WASHINGTON – The recent data breach at Anthem should have HME providers assessing the security of their own data, especially patient health records, industry stakeholders say.

“Any time you have a disaster or a loss, it gets people talking and thinking,” said Tim Able, director of sales and marketing for Akron, Ohio-based SeibertKeck Insurance. “Anthem has billions in resources and they couldn’t stop this.”

In February, the insurance giant announced that as many as 80 million customers may have had their account information stolen.

While Anthem joins other high-profile breaches, such as those at Target and Sony, as a healthcare company, its data is protected by the Health Insurance Portability and Accountability Act, which requires another level of protection and outlines steps providers must take in the event of a breach.

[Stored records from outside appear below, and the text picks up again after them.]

(** ** Stateful code

    A C function is a state transformer that may also be undefined: [None] is the
    result of dereferencing a null or freed pointer, of indexing an array out of its
    bounds, of calling a null function pointer or of reading a struct as another one.
    A proof that a function returns [Some] is a proof that it does none of these. *)

Definition M (S A : Type) : Type := S → option (A * S).

#[global] Instance M_ret {S} : MRet (M S) := λ A a s, Some (a, s).
#[global] Instance M_bind {S} : MBind (M S) :=
  λ A B f m s, match m s with Some (a, s') => f a s' | None => None end.

Definition UB {S A} : M S A := λ _, None.
Definition get {S} : M S S := λ s, Some (s, s).
Definition put {S} (s : S) : M S () := λ _, Some ((), s).
Definition modify {S} (f : S → S) : M S () := λ s, Some ((), f s).
Definition of_option {S A} (o : option A) : M S A :=
  λ s, match o with Some a => Some (a, s) | None => None end.
Definition when {S} (b : bool) (m : M S ()) : M S () := if b then m else mret ().

(** [for (i = from; i < from + n; i++) body(i)] *)
Fixpoint for_loop {S} (n : nat) (from : Z) (body : Z → M S ()) : M S () :=
  match n with
  | O => mret ()
  | S n' => body from ;; for_loop n' (from + 1) body
  end.

(** ** Array access with a C index *)

Definition lookup_z {A} (l : list A) (i : Z) : option A :=
  if 0 <=? i then l !! Z.to_nat i else None.

Definition store_z {A} (l : list A) (i : Z) (a : A) : option (list A) :=
  if (0 <=? i) && (i <? Z.of_nat (length l)) then Some (<[Z.to_nat i := a]> l) else None.

(** ** Weakest preconditions

    [wp m Q s]: from [s], [m] is defined and its result and final state satisfy [Q]. *)

Definition wp {S A} (m : M S A) (Q : A → S → Prop) (s : S) : Prop :=
  match m s with Some (a, s') => Q a s' | None => False end.

Section wp_rules.
Context {S : Type}.
Implicit Types s : S.

Lemma wp_elim {A} (m : M S A) Q s :
  wp m Q s → ∃ a s', m s = Some (a, s') ∧ Q a s'.
Proof. unfold wp. destruct (m s) as [[a s']|]; [eauto|done]. Qed.

Lemma wp_intro {A} (m : M S A) Q s a s' :
  m s = Some (a, s') → Q a s' → wp m Q s.
Proof. unfold wp. by intros ->. Qed.

Lemma wp_mono {A} (m : M S A) (Q R : A → S → Prop) s :
  wp m Q s → (∀ a s', Q a s' → R a s') → wp m R s.
Proof. unfold wp. destruct (m s) as [[a s']|]; auto. Qed.

Lemma wp_ret {A} (a : A) (Q : A → S → Prop) s : Q a s → wp (mret a) Q s.
Proof. done. Qed.

Lemma wp_bind {A B} (m : M S A) (f : A → M S B) Q s :
  wp m (λ a s', wp (f a) Q s') s → wp (m ≫= f) Q s.
Proof. unfold wp, mbind, M_bind. by destruct (m s) as [[a s']|]. Qed.

Lemma wp_assoc {A B C} (m : M S A) (f : A → M S B) (g : B → M S C) Q s :
  wp ((m ≫= f) ≫= g) Q s → wp (m ≫= λ a, f a ≫= g) Q s.
Proof. unfold wp, mbind, M_bind. by destruct (m s) as [[a s']|]. Qed.

Lemma wp_get (Q : S → S → Prop) s : Q s s → wp get Q s.
Proof. done. Qed.

Lemma wp_put s0 (Q : () → S → Prop) s : Q () s0 → wp (put s0) Q s.
Proof. done. Qed.

Lemma wp_modify f (Q : () → S → Prop) s : Q () (f s) → wp (modify f) Q s.
Proof. done. Qed.

Lemma wp_of_option {A} (o : option A) a (Q : A → S → Prop) s :
  o = Some a → Q a s → wp (of_option o) Q s.
Proof. by intros ->. Qed.

Lemma wp_when (b : bool) (m : M S ()) (Q : () → S → Prop) s :
  (b = true → wp m Q s) → (b = false → Q () s) → wp (when b m) Q s.
Proof. destruct b; intros H1 H2; simpl; [by apply H1|]. apply wp_ret. by apply H2. Qed.

Lemma wp_for (n : nat) (body : Z → M S ()) (I : Z → S → Prop) from s :
  I from s →
  (∀ i s, from ≤ i < from + Z.of_nat n → I i s →
          wp (body i) (λ _ s', I (i + 1) s') s) →
  wp (for_loop n from body) (λ _ s', I (from + Z.of_nat n) s') s.
Proof.
  revert from s. induction n as [|n IH]; intros from s Hi Hstep; simpl.
  - apply wp_ret. by rewrite Z.add_0_r.
  - apply wp_bind. eapply wp_mono; [apply Hstep; [lia|done]|]. cbn beta.
    intros [] s' Hi'. replace (from + Z.of_nat (Datatypes.S n))
      with (from + 1 + Z.of_nat n) by lia.
    apply IH; [done|]. intros i s1 ? ?. apply Hstep; [lia|done].
Qed.
End wp_rules.

(** Two states of a computation that only reads. *)
Lemma M_bind_Some {S A B} (m : M S A) (f : A → M S B) s a s' :
  m s = Some (a, s') → (m ≫= f) s = f a s'.
Proof. unfold mbind, M_bind. by intros ->. Qed.

Lemma of_option_bind {S A B} (o : option A) a (f : A → M S B) s :
  o = Some a → (of_option o ≫= f) s = f a s.
Proof. by intros ->. Qed.

Lemma get_bind {S B} (f : S → M S B) s : (get ≫= f) s = f s s.
Proof. done. Qed.

(** ** Lemmas on arrays and machine integers *)

Lemma lookup_z_nat {A} (l : list A) (n : nat) : lookup_z l (Z.of_nat n) = l !! n.
Proof.
  unfold lookup_z. rewrite (proj2 (Z.leb_le 0 (Z.of_nat n))) by lia. by rewrite Nat2Z.id.
Qed.

Lemma store_z_nat {A} (l : list A) (n : nat) a :
  (n < length l)%nat → store_z l (Z.of_nat n) a = Some (<[n := a]> l).
Proof.
  intros Hn. unfold store_z.
  rewrite (proj2 (Z.leb_le 0 (Z.of_nat n))) by lia.
  rewrite (proj2 (Z.ltb_lt (Z.of_nat n) _)) by lia. by rewrite Nat2Z.id.
Qed.

Lemma lookup_z_lt {A} (l : list A) i :
  0 ≤ i < Z.of_nat (length l) → ∃ a, lookup_z l i = Some a.
Proof.
  intros Hi. unfold lookup_z. rewrite (proj2 (Z.leb_le 0 i)) by lia.
  apply lookup_lt_is_Some. lia.
Qed.

Lemma u32_range z : 0 ≤ u32 z < 2 ^ 32.
Proof. apply Z.mod_pos_bound. lia. Qed.

Lemma u32_small z : 0 ≤ z < 2 ^ 32 → u32 z = z.
Proof. apply Z.mod_small. Qed.

Lemma u32_u32 z : u32 (u32 z) = u32 z.
Proof. apply Z.mod_mod. lia. Qed.

Lemma u32_add_l a b : u32 (u32 a + b) = u32 (a + b).
Proof. apply Zplus_mod_idemp_l. Qed.

Lemma u32_add_r a b : u32 (a + u32 b) = u32 (a + b).
Proof. apply Zplus_mod_idemp_r. Qed.

Lemma u32_sub_l a b : u32 (u32 a - b) = u32 (a - b).
Proof. apply Zminus_mod_idemp_l. Qed.

Lemma u32_sub_r a b : u32 (a - u32 b) = u32 (a - b).
Proof. apply Zminus_mod_idemp_r. Qed.

Create Rewrite HintDb u32.
#[export] Hint Rewrite u32_u32 u32_add_l u32_add_r u32_sub_l u32_sub_r : u32.

(** Goals [u32 a = u32 b] where [a] and [b] are equal up to inner wraps. *)
Ltac u32_eq := autorewrite with u32; f_equal; lia.

(** ** Bytes and strings in memory *)

Definition bytes (l : list Z) : Prop := Forall (λ b, 0 ≤ b < 256) l.

(** The little-endian integer of the [n] bytes at [o]; reading past the end is undefined. *)
Definition le_bytes (l : list Z) (o n : nat) : option Z :=
  foldr (λ k acc, b ← lookup_z l (Z.of_nat (o + k)); v ← acc; Some (b * 2 ^ (8 * Z.of_nat k) + v))
    (Some 0) (seq 0 n).

Lemma le_bytes_some l o n :
  bytes l → (o + n ≤ length l)%nat → ∃ v, le_bytes l o n = Some v ∧ 0 ≤ v < 2 ^ (8 * Z.of_nat n).
Proof.
  intros Hb. unfold le_bytes.
  enough (∀ k, (o + k + n ≤ length l)%nat →
    ∃ v, foldr (λ k acc, b ← lookup_z l (Z.of_nat (o + k)); v ← acc;
                 Some (b * 2 ^ (8 * Z.of_nat k) + v)) (Some 0) (seq k n) = Some v ∧
         0 ≤ v ∧ v + 2 ^ (8 * Z.of_nat k) ≤ 2 ^ (8 * Z.of_nat (k + n))) as H.
  { intros Hl. destruct (H 0%nat) as (v & -> & Hv); [lia|]. exists v. split; [done|].
    cbn [Nat.add] in Hv. change (8 * Z.of_nat 0) with 0 in Hv. lia. }
  induction n as [|n IH]; intros k Hl; cbn [seq foldr].
  { exists 0. split; [done|]. rewrite Nat.add_0_r. lia. }
  destruct (IH (S k)) as (v & -> & Hv); [lia|].
  destruct (lookup_lt_is_Some_2 l (o + k)) as [b Hk]; [lia|].
  rewrite lookup_z_nat, Hk. cbn. eexists. split; [done|].
  pose proof (Forall_lookup_1 _ _ _ _ Hb Hk) as H256. cbn beta in H256.
  replace (k + S n)%nat with (S k + n)%nat by lia.
  replace (8 * Z.of_nat (S k)) with (8 * Z.of_nat k + 8) in Hv by lia.
  rewrite Z.pow_add_r in Hv by lia. change (2 ^ 8) with 256 in Hv. nia.
Qed.

(** [strcmp]: whether two strings are equal. Reading past the end of either is undefined. *)
Fixpoint str_same (l c : list Z) : option bool :=
  match l, c with
  | [], _ | _, [] => None
  | x :: l, y :: c =>
      if negb (x =? y) then Some false else if x =? 0 then Some true else str_same l c
  end.

(** The characters of a string, up to its terminator. *)
Fixpoint c_str (l : list Z) : list Z :=
  match l with
  | [] => []
  | x :: l => if x =? 0 then [] else x :: c_str l
  end.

“Anthem was mitigating this pretty quickly and putting people on notice,” said Denise Leard, a healthcare attorney with Brown & Fortunato in Amarillo, Texas. “I also think the reason they discovered the breach so quickly was because of their HIPAA policies.” 

In this day and age, data breaches will only become more frequent and providers need to take a hard look at their own businesses, says Leard.

“I think there are still a lot of providers who don’t have the resources to have a robust plan,” she said. “Maybe the IT guy is the owner’s son, so they don’t have a real structured plan.”

It’s not only electronic records that are vulnerable, reminds Able.

“No firewall in the world is going to stop a disgruntled employee from just grabbing 100 files from a cabinet and doing something bad with them,” he said.

Now’s a good time for providers to also assess their insurance policies and consider cyber liability insurance, says Able. A breach can be financially devastating—costs can include notifying all affected parties, offering at least 12 months of credit monitoring services, and putting in place public relations and crisis management plans. 

“General liability and property insurance don’t necessarily cover a breach,” he said. “Cyber liability didn’t even exist seven years ago.”